Harris has worked to improve mental healthcare for LGBTQ youth, he added, and “she made human rights for LGBTQ+ individuals around the world a top priority in this nation’s foreign policy” while working with the president on “historic executive orders protecting folks from discrimination.”

Walz then turned to his own record, beginning with his career as a schoolteacher and football coach before his election to Congress. He said, “some of my students, and this is in the late 90s, we’re concerned about an uptick in bullying amongst the gay lesbian community in our school.”

When one of those students, who was in the audience Saturday, had asked him to serve as faculty advisor for the gay straight alliance club, Walz recalled, “I said ‘absolutely.’ I understood what it meant to be that older, strange, white guy” standing up for the school’s LGBTQ students in such a public manner.

In 2006, when running for Congress as a Democrat in a deep-red district, “I was in a state that advanced same sex marriage for a decade,” Walz said. “But I knew I was right, and I ran on a platform that supported equality.”

The notion that he won despite taking pro-LGBTQ and pro-choice positions is misleading, the governor said ā€” he won because of those reasons.

Walz then detailed how he fought for the repeal of “Don’t Ask, Don’t Tell” as the top Democrat on the Veterans Affairs Committee, operating under the maxim that “you don’t get elected to office to bank political capital so you can get elected again” but rather “you get elected office to burn political capital to improve [people’s] lives.”

As governor, he said, the “first thing we did is we banned conversion therapy,” and throughout his first and second terms in office, “we protected the transgender community.”

“We banned banning books,” he said, pushing back against efforts to target and remove content with LGBTQ characters and themes, a preoccupation of Republicans including the 2024 GOP presidential and vice presidential nominees Donald Trump and U.S. Sen. JD Vance (R-Ohio).

“This is what these folks are focusing on, spending all their time, like reading about two male penguins who love each other is somehow going to turn your children gay,” Walz said, setting up a contrast between the Democratic and Republican tickets.

The other side believes “the government should be free to invade every corner of our lives, our bedrooms, our kids’ schools, even our doctor’s office,” Walz said, and they have laid out a “playbook” to make that happen with Project 2025, the Heritage Foundation’s governing blueprint for a second Trump administration.

“This Project 2025 that’s out there to restrict freedoms, demonize this community, bully vulnerable children, the message is simple from all of us, and here in about 59 days, you’re going to get a chance to send that message: leave our kids the hell alone.”
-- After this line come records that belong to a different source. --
(** * types-generator: the schema-to-type translation engine

    A shallow embedding of the translation engine of [src/index.ts] (the
    TypeScript source kept in README.md from its line 85 on) together with
    the generator table [dist/generators/typescriptGenerator.js].

    [bin/generate.js] and [unnamed/part_000] are two older builds of the same
    file; where they already contain a function unchanged
    ([fixErrorsOnProperty], [getDefinitions], [checkOpenApiVersion],
    [isRequired]) the definition below is the common text. *)

From Stdlib Require Import String Ascii List Bool Arith Lia.
Import ListNotations.
Open Scope string_scope.

(** ** fp-ts: [Either] and the pipeable combinators the engine uses *)

Inductive Either (E A : Type) : Type :=
| left (e : E)
| right (a : A).
Arguments left {E A} e.
Arguments right {E A} a.

Module E.

Definition map {E A B} (f : A -> B) (fa : Either E A) : Either E B :=
  match fa with
  | left e => left e
  | right a => right (f a)
  end.

Definition chain {E A B} (f : A -> Either E B) (ma : Either E A) : Either E B :=
  match ma with
  | left e => left e
  | right a => f a
  end.

Definition fold {E A B} (onLeft : E -> B) (onRight : A -> B) (ma : Either E A) : B :=
  match ma with
  | left e => onLeft e
  | right a => onRight a
  end.

(** [ap fab fa]: the first [left] wins, the function side first. *)
Definition ap {E A B} (fab : Either E (A -> B)) (fa : Either E A) : Either E B :=
  match fab with
  | left e => left e
  | right f =>
      match fa with
      | left e => left e
      | right a => right (f a)
      end
  end.

Definition isRight {E A} (ma : Either E A) : bool :=
  match ma with
  | left _ => false
  | right _ => true
  end.

End E.

(** fp-ts/lib/function *)
Definition constant {A B} (a : A) : B -> A := fun _ => a.

Definition not_ {A} (predicate : A -> bool) : A -> bool :=
  fun a => negb (predicate a).

(** ** JavaScript evaluation that may not return

    A call of the engine either returns a value or lets a [TypeError]
    escape (the engine catches nothing).  [Some v] is a call that returned
    [v]; [None] is a call that did not return. *)

Definition bind {A B} (m : option A) (f : A -> option B) : option B :=
  match m with
  | Some a => f a
  | None => None
  end.

Notation "x <- m ;; k" := (bind m (fun x => k))
  (at level 61, m at next level, right associativity).

(** ** services/utils *)

(** The double quote and the line feed, which the generator's literals
    contain. *)
Definition dquote : string := String "034"%char EmptyString.
Definition newline : string := String "010"%char EmptyString.

(** Modelled from the spec: [services/utils] is not among the sources.
    [prefix a] puts [a] in front of its argument: the header and the
    [export type Name=] declarations of the spec's examples are built
    with it. *)
Definition prefix (a : string) : string -> string := fun b => a ++ b.

(** Modelled from the spec: [services/utils] is not among the sources.
    [suffix a] appends [a], as in the [(number|null)] of the spec's
    example. *)
Definition suffix (a : string) : string -> string := fun b => b ++ a.

(** Modelled from the spec: [services/utils] is not among the sources.
    [surround a b] wraps its argument, as in [Array<Pet>]. *)
Definition surround (a b : string) : string -> string := fun s => a ++ s ++ b.

(** Modelled from the spec: [services/utils] is not among the sources.
    [join], as [Array.prototype.join] in the older builds. *)
Definition join (separator : string) : list string -> string :=
  String.concat separator.

(** Modelled from the spec: [services/utils] is not among the sources.
    [doIf predicate f] applies [f] when the predicate holds and is the
    identity otherwise. *)
Definition doIf {A} (predicate : A -> bool) (f : A -> A) : A -> A :=
  fun a => if predicate a then f a else a.

Fixpoint startsWith (search s : string) : bool :=
  match search, s with
  | EmptyString, _ => true
  | String a search', String b s' => Ascii.eqb a b && startsWith search' s'
  | String _ _, EmptyString => false
  end.

Fixpoint drop (n : nat) (s : string) : string :=
  match n, s with
  | S n', String _ s' => drop n' s'
  | _, _ => s
  end.

(** Modelled from the spec: [services/utils] is not among the sources.
    [replace search replacement] follows [String.prototype.replace] with a
    string pattern, which the older builds call: the first occurrence only. *)
Fixpoint replace (search replacement s : string) : string :=
  if startsWith search s then replacement ++ drop (String.length search) s
  else match s with
       | EmptyString => EmptyString
       | String c s' => String c (replace search replacement s')
       end.
(** C9: for every instance of every class, [run] succeeds, leaves the heap
    (so the contents of [plugins] and of [custom_config]) as it was, and
    leaves every attribute other than [execution_count] as it was: on an
    AdvancedTool or a PluginTool the instance afterwards is the instance
    before with [execution_count] one higher, and on a BaseTool or a
    CustomTool it is the instance before. *)
Theorem C9_run_changes_only_the_counter self w :
  wf self w ->
  exists r self' w',
    invoke py_str Run (self, w) = Some (r, (self', w')) /\
    heap w' = heap w /\
    class_of self' = class_of self /\
    (forall key, key <> "execution_count" ->
       dict_get key (attrs self') = dict_get key (attrs self)) /\
    self' = match execution_count_of self with
            | Some n => set_execution_count (n + 1) self
            | None => self
            end.
Proof.
  intros Hwf. destruct self as [b|c|a|p].
  - rewrite invoke_run_base. by eexists _, _, _.
  - rewrite invoke_run_custom. by eexists _, _, _.
  - rewrite invoke_run_advanced. cbn zeta. eexists _, _, _.
    split; [reflexivity|]. repeat split; try done.
    intros key Hkey. by apply attrs_set_execution_count.
  - destruct Hwf as [items Hp]. rewrite (invoke_run_plugin _ _ _ Hp).
    cbn zeta. eexists _, _, _.
    split; [reflexivity|]. repeat split; try done.
    intros key Hkey. by apply attrs_set_execution_count.
Qed.

Lemma attrs_set_enabled e self key :
  key <> "enabled" ->
  dict_get key (attrs (set_enabled e self)) = dict_get key (attrs self).
Proof.
  intros Hkey.
  assert (String.eqb key "enabled" = false) as Hne by by apply String.eqb_neq.
  destruct self as [[nm v en]|[[nm v en] c]|[[nm v en] f t m]
                    |[[[nm v en] f t m] ps]];
    cbn; rewrite Hne; reflexivity.
Qed.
Walz then pivoted to Trump’s ban on transgender military service members. “We’ve had thousands of brave transgender troops, decorated warriors, who served this country. When Donald Trump was commander-in-chief, he belittled them and he banned them from service. Thankfully, President Biden and vice president Harris rescinded that stupid, bigoted policy.”

He added, “If you want to serve this nation, you should be allowed to, and what we should do is respect that service. They should not get incoming fire from their commander-in-chief, attacking their basic dignity, humanity, and patriotism. And I will say this, I didn’t serve for 24 years in this to have those guys diminish another troop’s service.”

“We’re not going back to the discrimination,” Walz said. “We’re not going to force our children into situations where they become suicidal. We’re not going to continue to demonize people because of who they are, and we’re not going to continue to allow people in this country to go hungry or to be shot dead because we don’t make decisions that can improve that.”